Second-tier investment banks were hit equally hard. At France’s Société Générale, fixed-income revenue plummeted 31 percent last year, and the head of the investment bank, Michel Péretié, departed, along with a number of top executives in fixed income. At BNP Paribas revenue in fixed income was down 18.8 percent, excluding losses from sovereign bond sales.

Most of the big banks saw an improvement in their fixed-income business in this year’s first quarter, but revenues were still well below the previous year’s levels. JPMorgan’s investment bank did the best, with fixed-income revenue hitting $4.6 billion, but that was 11 percent below the year-earlier amount. At Citigroup fixed-income revenue reached $3.6 billion, a 4 percent decline; Goldman Sachs reported a 20 percent fall in FICC, to $3.46 billion. At Bank of America Merrill Lynch, FICC revenue was $4.1 billion in the first quarter, up from $3.7 billion a year ago. But April was “absolutely brutal,” and “the credit market evaporated,” says Mediobanca’s Wheeler. As a result, J.P. Morgan Cazenove, the London-based JPMorgan investment banking unit that compiles an investment bank ranking, is forecasting a 20 to 25 percent decline in industry FICC business in the second quarter compared with the first, but says the decline will be even steeper if the environment worsens. “Deteriorating macro news flow,” principally the possibility that Greece could exit the euro, means FICC revenue is likely to be down 32 percent in the second quarter, the bank said.

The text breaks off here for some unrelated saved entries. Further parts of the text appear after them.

(* ===== verification/SchedulerThms.v ===== *)
(** * The scheduler's contract

    The operations of the scheduler over the phase barrier, as steps that the threads
    and the watchdog take one lock section at a time and in any order, and what every
    state that such a sequence reaches satisfies. *)

From Stdlib Require Import Sorted.
From S2P Require Import Prelude Bithacks Barrier Scheduler SchedulerInv SchedulerPrim SchedulerPhase SchedulerOps SchedulerSteps SchedulerBar.

Module SchM.
Import Sch SchI SchO SchT.

Inductive Op :=
| OStart (pid tid lpid ltid : Z) (m : list bool)
| OFinish (pid tid : Z)
| OJoin (pid tid : Z)
| OJoinMatched (pid tid : Z) (timeout : bool)
| OLeave (pid tid : Z) (c : nat)
| OSync (c : nat)
| OHandoff (g : Z)
| OMarkForSleep (pid tid wakeup : Z)
| OSleepEnd (pid tid : Z)
| OSyscallLeave (pid tid : Z) (c : nat) (pc nr a0 a1 : Z)
| OFutexWakeStart (pid tid maxWakes : Z)
| OFutexWakeEnd (pid tid wokenUp : Z)
| OFutexWaitWoken (pid tid : Z)
| OUpdateMask (pid tid : Z) (m : list bool)
| OWatchdogDrive (stop : nat -> bool)
| OWatchdogStall (matches : Z -> FakeLeaveInfo -> bool).

Section Sys.
Context {RB RS : Type} (randB : RB -> nat -> nat * RB) (randS : RS -> nat -> nat * RS).
Variables (numCores : nat) (schedQuantum phaseLength : Z) (atSyncFunc procStats : bool).
#[local] Instance ops : BarrierOps (Bar.t RB) := SchB.BarOps randB.
Abbreviation St := (Sched (Bar.t RB) RS).
Implicit Type s : St.

Definition exec (o : Op) : M St unit :=
  match o with
  | OStart pid tid lpid ltid m => start numCores pid tid lpid ltid m
  | OFinish pid tid => finish randS numCores schedQuantum phaseLength atSyncFunc procStats pid tid
  | OJoin pid tid => join randS numCores schedQuantum phaseLength atSyncFunc procStats pid tid
  | OJoinMatched pid tid timeout => join_matched randS numCores schedQuantum phaseLength atSyncFunc procStats pid tid timeout
  | OLeave pid tid c => leave randS numCores schedQuantum phaseLength atSyncFunc procStats pid tid c
  | OSync c => sync randS numCores schedQuantum phaseLength atSyncFunc c
  | OHandoff g => sync_handoff randS numCores schedQuantum phaseLength atSyncFunc procStats g
  | OMarkForSleep pid tid w => markForSleep pid tid w
  | OSleepEnd pid tid => notifySleepEnd pid tid
  | OSyscallLeave pid tid c pc nr a0 a1 =>
    syscallLeave randS numCores schedQuantum phaseLength atSyncFunc procStats pid tid c pc nr a0 a1
  | OFutexWakeStart pid tid n => notifyFutexWakeStart pid tid n
  | OFutexWakeEnd pid tid n => notifyFutexWakeEnd pid tid n
  | OFutexWaitWoken pid tid => notifyFutexWaitWoken pid tid
  | OUpdateMask pid tid m => updateMask numCores pid tid m
  | OWatchdogDrive stop => fun s => watchdog_drive randS numCores schedQuantum phaseLength atSyncFunc (idle_phases s) stop s
  | OWatchdogStall matches => watchdog_stall randS numCores schedQuantum phaseLength atSyncFunc procStats matches
  end.

(** ** When a step may be taken *)
Definition with_thread s (g : Z) (f : ThreadInfo -> bool) : bool := if threads s !! g is Some th then f th else false.
Definition is_state (l : list ThreadState) (th : ThreadInfo) : bool := bool_decide (state th ∈ l).

(** Thread [g] executes on core [c]: it runs, the barrier lets it run, and it is neither
    in a fake leave nor told to hand off its context. *)
Definition executing_b s (c : nat) (g : Z) (th : ThreadInfo) : bool :=
  match contexts s !! c with
  | Some x => bool_decide (c_state x = USED) && bool_decide (curThread x = Some g) && is_state [RUNNING] th && (cid th =? c)%nat &&
              SchB.runs (bar s) c && bool_decide (fakeLeave th = None) && bool_decide (handoffThread th = None)
  | None => false
  end.
Definition settled_b (th : ThreadInfo) : bool := negb (is_state [QUEUED] th) && bool_decide (handoffThread th = None).
Definition comes_back_b (th : ThreadInfo) : bool :=
  negb (bool_decide (fakeLeave th = None)) || is_state [STARTED; OUT; BLOCKED; SLEEPING] th.

(** A waker's join: the books of the futexes cover it. *)
Definition wake_ok (f : Futexes) (th : ThreadInfo) : bool :=
  let j := futexJoin th in
  (fj_wokenUp j <=? fj_maxWakes j) && (fj_maxWakes j <=? maxAllowedFutexWakeups f) &&
  (unmatchedFutexWakeups f <=? u32 (maxAllowedFutexWakeups f - (fj_maxWakes j - fj_wokenUp j))).

(** A new mask for a thread that is not queued may be any.  One for a queued thread may allow only
    contexts that have a running thread, and keeps the context that the thread is to be handed. *)
Definition mask_fits_b s (g : Z) (th : ThreadInfo) (m : list bool) : bool :=
  negb (is_state [QUEUED] th) ||
  (negb (bool_decide (g ∈ runQueue (queues s))) || forallb (fun c => negb (bool_decide (m !! c = Some true)) || running s c) (seq 0 (length m))) &&
  bool_decide (map_Forall (fun _ vt => handoffThread vt = Some g -> m !! cid vt = Some true) (threads s)).

Definition op_ready (o : Op) s : bool :=
  (curPhase s + Z.of_nat (length (fakeLeaves s)) + 1 <? two64) &&
  match o with
  | OStart pid tid _ _ m => negb (bool_decide (getGid pid tid ∈ gidMap s)) && (length m =? numCores)%nat && existsb id m
  | OFinish pid tid => with_thread s (getGid pid tid) (fun th =>
      is_state [STARTED; OUT; BLOCKED] th || is_state [QUEUED] th && bool_decide (getGid pid tid ∈ runQueue (queues s)))
  | OJoin pid tid => with_thread s (getGid pid tid) (fun th => comes_back_b th &&
      (negb (bool_decide (fj_action (futexJoin th) = FJA_WAKE)) || wake_ok (futexes s) th))
  | OJoinMatched pid tid _ => with_thread s (getGid pid tid) comes_back_b
  | OLeave pid tid c => with_thread s (getGid pid tid) (executing_b s c (getGid pid tid))
  | OSync c => if contexts s !! c ≫= curThread is Some g
               then with_thread s g (fun th => executing_b s c g th && negb (markedForSleep th)) else false
  | OHandoff g => with_thread s g (fun th => negb (bool_decide (handoffThread th = None)))
  | OMarkForSleep pid tid w => with_thread s (getGid pid tid) (fun th =>
      executing_b s (cid th) (getGid pid tid) th && negb (markedForSleep th) && (curPhase s <? w))
  | OSleepEnd pid tid => with_thread s (getGid pid tid) (is_state [SLEEPING; BLOCKED])
  | OSyscallLeave pid tid c _ _ _ _ => with_thread s (getGid pid tid) (executing_b s c (getGid pid tid)) && (pid <? Z.of_nat MAX_THREADS)
  | OFutexWakeStart pid tid _ => with_thread s (getGid pid tid) (fun th => settled_b th && bool_decide (fj_action (futexJoin th) = FJA_NONE))
  | OFutexWakeEnd pid tid _ => with_thread s (getGid pid tid) settled_b
  | OFutexWaitWoken pid tid => with_thread s (getGid pid tid) settled_b
  | OUpdateMask pid tid m =>
      if threads s !! getGid pid tid is Some th then (length m =? numCores)%nat && existsb id m && mask_fits_b s (getGid pid tid) th m else true
  | OWatchdogDrive _ => if head (sleepQueue (queues s)) is Some g then wk (threads s) g <? two64 else true
  | OWatchdogStall _ => if head (fakeLeaves s) is Some g
      then forallb (fun x => (getPid x =? getPid g) && (getGid (getPid g) (getTid x) =? x)) (fakeLeaves s) else true
  end.

Fixpoint run_ops (l : list Op) : M St unit :=
  match l with [] => mret tt | o :: l => exec o;; run_ops l end.
Fixpoint disciplined (l : list Op) s : bool :=
  match l with
  | [] => true
  | o :: l => op_ready o s && match exec o s with Ok (_, s') => disciplined l s' | Err _ => true end
  end.

(** The threads that have been on a context that their mask does not allow since [updateMask] took
    it from the mask, with [w] those at the start. *)
Definition on_context s (g : Z) : bool := with_thread s g (is_state [RUNNING; OUT]).
Definition lost_by (o : Op) s : gset Z :=
  match o with
  | OUpdateMask pid tid m => if with_thread s (getGid pid tid) (fun th => loses th m) then {[getGid pid tid]} else ∅
  | _ => ∅
  end.
Fixpoint lost (w : gset Z) (l : list Op) s : gset Z :=
  match l with
  | [] => w
  | o :: l => match exec o s with
              | Ok (_, s') => lost (filter (fun g => on_context s' g = true) (lost_by o s ∪ w)) l s'
              | Err _ => w
              end
  end.

Definition boot (par : Z) (li : nat -> nat) (rb : RB) (rs : RS) : St := init numCores (Bar.init par li rb) rs.

(** ** Every step keeps the invariant *)
Hypothesis HNC : (numCores <= MAX_THREADS)%nat.
Hypothesis HrandB : forall r n, (fst (randB r n) <= n)%nat.
Hypothesis HrandS : forall r n, (fst (randS r n) <= n)%nat.
Hypothesis Hsq : 0 < schedQuantum.
#[local] Instance laws : BarrierLaws (Bar.t RB) := SchB.BarLaws randB HrandB.
Abbreviation GInvW w := (SchI.GInv (B := Bar.t RB) (R := RS) (W := w) numCores).

Lemma with_thread_elim s g f : with_thread s g f = true -> exists th, threads s !! g = Some th /\ f th = true.
Proof. unfold with_thread. destruct (threads s !! g) as [th|]; [eauto|done]. Qed.
Lemma is_state_elim l th : is_state l th = true <-> state th ∈ l.
Proof. apply bool_decide_eq_true. Qed.
Lemma executing_elim s c g th : threads s !! g = Some th -> executing_b s c g th = true -> executing s c g th.
Proof.
  intros Hg. unfold executing_b. destruct (contexts s !! c) as [x|] eqn:Ex; [|done].
  intros [[[[[[Hu Ht]%andb_true_iff Hs]%andb_true_iff Hc]%andb_true_iff Hb]%andb_true_iff Hf]%andb_true_iff Hh]%andb_true_iff.
  apply bool_decide_eq_true in Hu, Ht, Hs, Hf, Hh. apply Nat.eqb_eq in Hc. apply list_elem_of_singleton in Hs.
  split; [|done]. rewrite Ex. destruct x. cbn in *. by subst.
Qed.
Lemma settled_elim th : settled_b th = true -> settled th.
Proof. intros [Hs%negb_true_iff Hh%bool_decide_eq_true]%andb_true_iff. split; [|done]. apply bool_decide_eq_false in Hs. intros E. apply Hs. rewrite E. by left. Qed.
Lemma comes_back_elim th : comes_back_b th = true -> comes_back th.
Proof.
  intros [Hf%negb_true_iff|Hs%is_state_elim]%orb_true_iff; [left; by apply bool_decide_eq_false in Hf|right].
  rewrite !elem_of_cons in Hs. destruct Hs as [?|[?|[?|[?|[]%not_elem_of_nil]]]]; tauto.
Qed.
(** * deno_kv_oauth: the callback flow and the bound helpers

    A shallow embedding of [lib/handle_callback.ts] and
    [lib/create_helpers.ts].  The asynchronous functions of the library are
    programs over the operations of their collaborators (the key-value
    store, the OAuth client, the random generator); a program is run
    against a world, alone or interleaved with another one. *)

From Stdlib Require Import ZArith String List Bool Lia.
From stdpp Require Import base option gmap strings list fin_maps.

Local Open Scope string_scope.
Local Open Scope Z_scope.

(** ** JavaScript objects with optional properties *)

(** A property of an object literal: not an own property of the object,
    an own property holding [undefined], or an own property with a value.
    [Partial<Cookie>] admits all three for every field. *)
Inductive property (A : Type) : Type :=
| absent
| undefined
| present (a : A).
Arguments absent {A}.
Arguments undefined {A}.
Arguments present {A} a.

(** Reading [o.f]: [None] stands for [undefined]. *)
Definition read {A} (p : property A) : option A :=
  match p with
  | present a => Some a
  | _ => None
  end.

(** One field of the spread [{...o1, ...o2}]: an own property of [o2]
    (whatever it holds) replaces the one of [o1]. *)
Definition over {A} (p1 p2 : property A) : property A :=
  match p2 with
  | absent => p1
  | _ => p2
  end.

(** The truth value of a number in a condition; a count of seconds is an
    integer here. *)
Definition truthy (n : Z) : bool := negb (n =? 0).

(** ** Cookies (the [Cookie] interface of std/http) *)

Inductive SameSite : Type := Strict | Lax | NoSameSite.

(** An object of type [Cookie] or [Partial<Cookie>]. *)
Record Cookie : Type := mkCookie {
  name : property string;
  value : property string;
  expires : property Z;
  maxAge : property Z;
  domain : property string;
  path : property string;
  secure : property bool;
  httpOnly : property bool;
  sameSite : property SameSite;
  unparsed : property (list string)
}.

(** [{...c1, ...c2}] *)
Definition spread (c1 c2 : Cookie) : Cookie :=
  {| name := over (name c1) (name c2);
     value := over (value c1) (value c2);
     expires := over (expires c1) (expires c2);
     maxAge := over (maxAge c1) (maxAge c2);
     domain := over (domain c1) (domain c2);
     path := over (path c1) (path c2);
     secure := over (secure c1) (secure c2);
     httpOnly := over (httpOnly c1) (httpOnly c2);
     sameSite := over (sameSite c1) (sameSite c2);
     unparsed := over (unparsed c1) (unparsed c2) |}.

(** [...o] where [o] may be [undefined]: spreading [undefined] adds
    nothing. *)
Definition spread_opt (c1 : Cookie) (c2 : option Cookie) : Cookie :=
  match c2 with
  | Some c => spread c1 c
  | None => c1
  end.

(** ** Requests and responses *)

(** The request headers as the flows read them: the object that std's
    [getCookies] returns for them, and the [Referer] header. *)
Record RequestHeaders : Type := {
  cookie : gmap string string;
  referer : option string
}.

Record Request : Type := {
  url : string;
  headers : RequestHeaders
}.

Definition getCookies (h : RequestHeaders) : gmap string string := cookie h.

(** A response: its status, its [Location] header and the cookies of its
    [Set-Cookie] headers, in the order they were appended.  A cookie is
    kept as the object the core handed to std's [setCookie]. *)
Record Response : Type := {
  status : Z;
  location : option string;
  setCookies : list Cookie
}.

Coalition, which has started publishing a league table of investment banks, ranked JPMorgan first in FICC in 2011, followed by Deutsche Bank and Citi. In 2010, Goldman was in second place.

One of the reasons the outlook is so unclear for investment banks is that many of the rules that will affect their fixed-income businesses have not been finalized. This is especially true in the U.S., where the new rules spelled out in the Dodd-Frank Wall Street Reform and Consumer Protection Act are being implemented by a welter of regulators at the Federal Reserve, Federal Deposit Insurance Corp. and Office of the Comptroller of the Currency.

The new rules fall under two headings: increased capital requirements and regulatory changes in areas like proprietary trading and derivatives. The new capital rules are based on the Basel III standards agreed to last year by the Basel Committee on Banking Supervision. A new Basel market risk framework came into force in December that increased capital requirements for trading positions by adding a “stressed value-at-risk” charge in addition to the existing VaR charges and a new charge for securitizations.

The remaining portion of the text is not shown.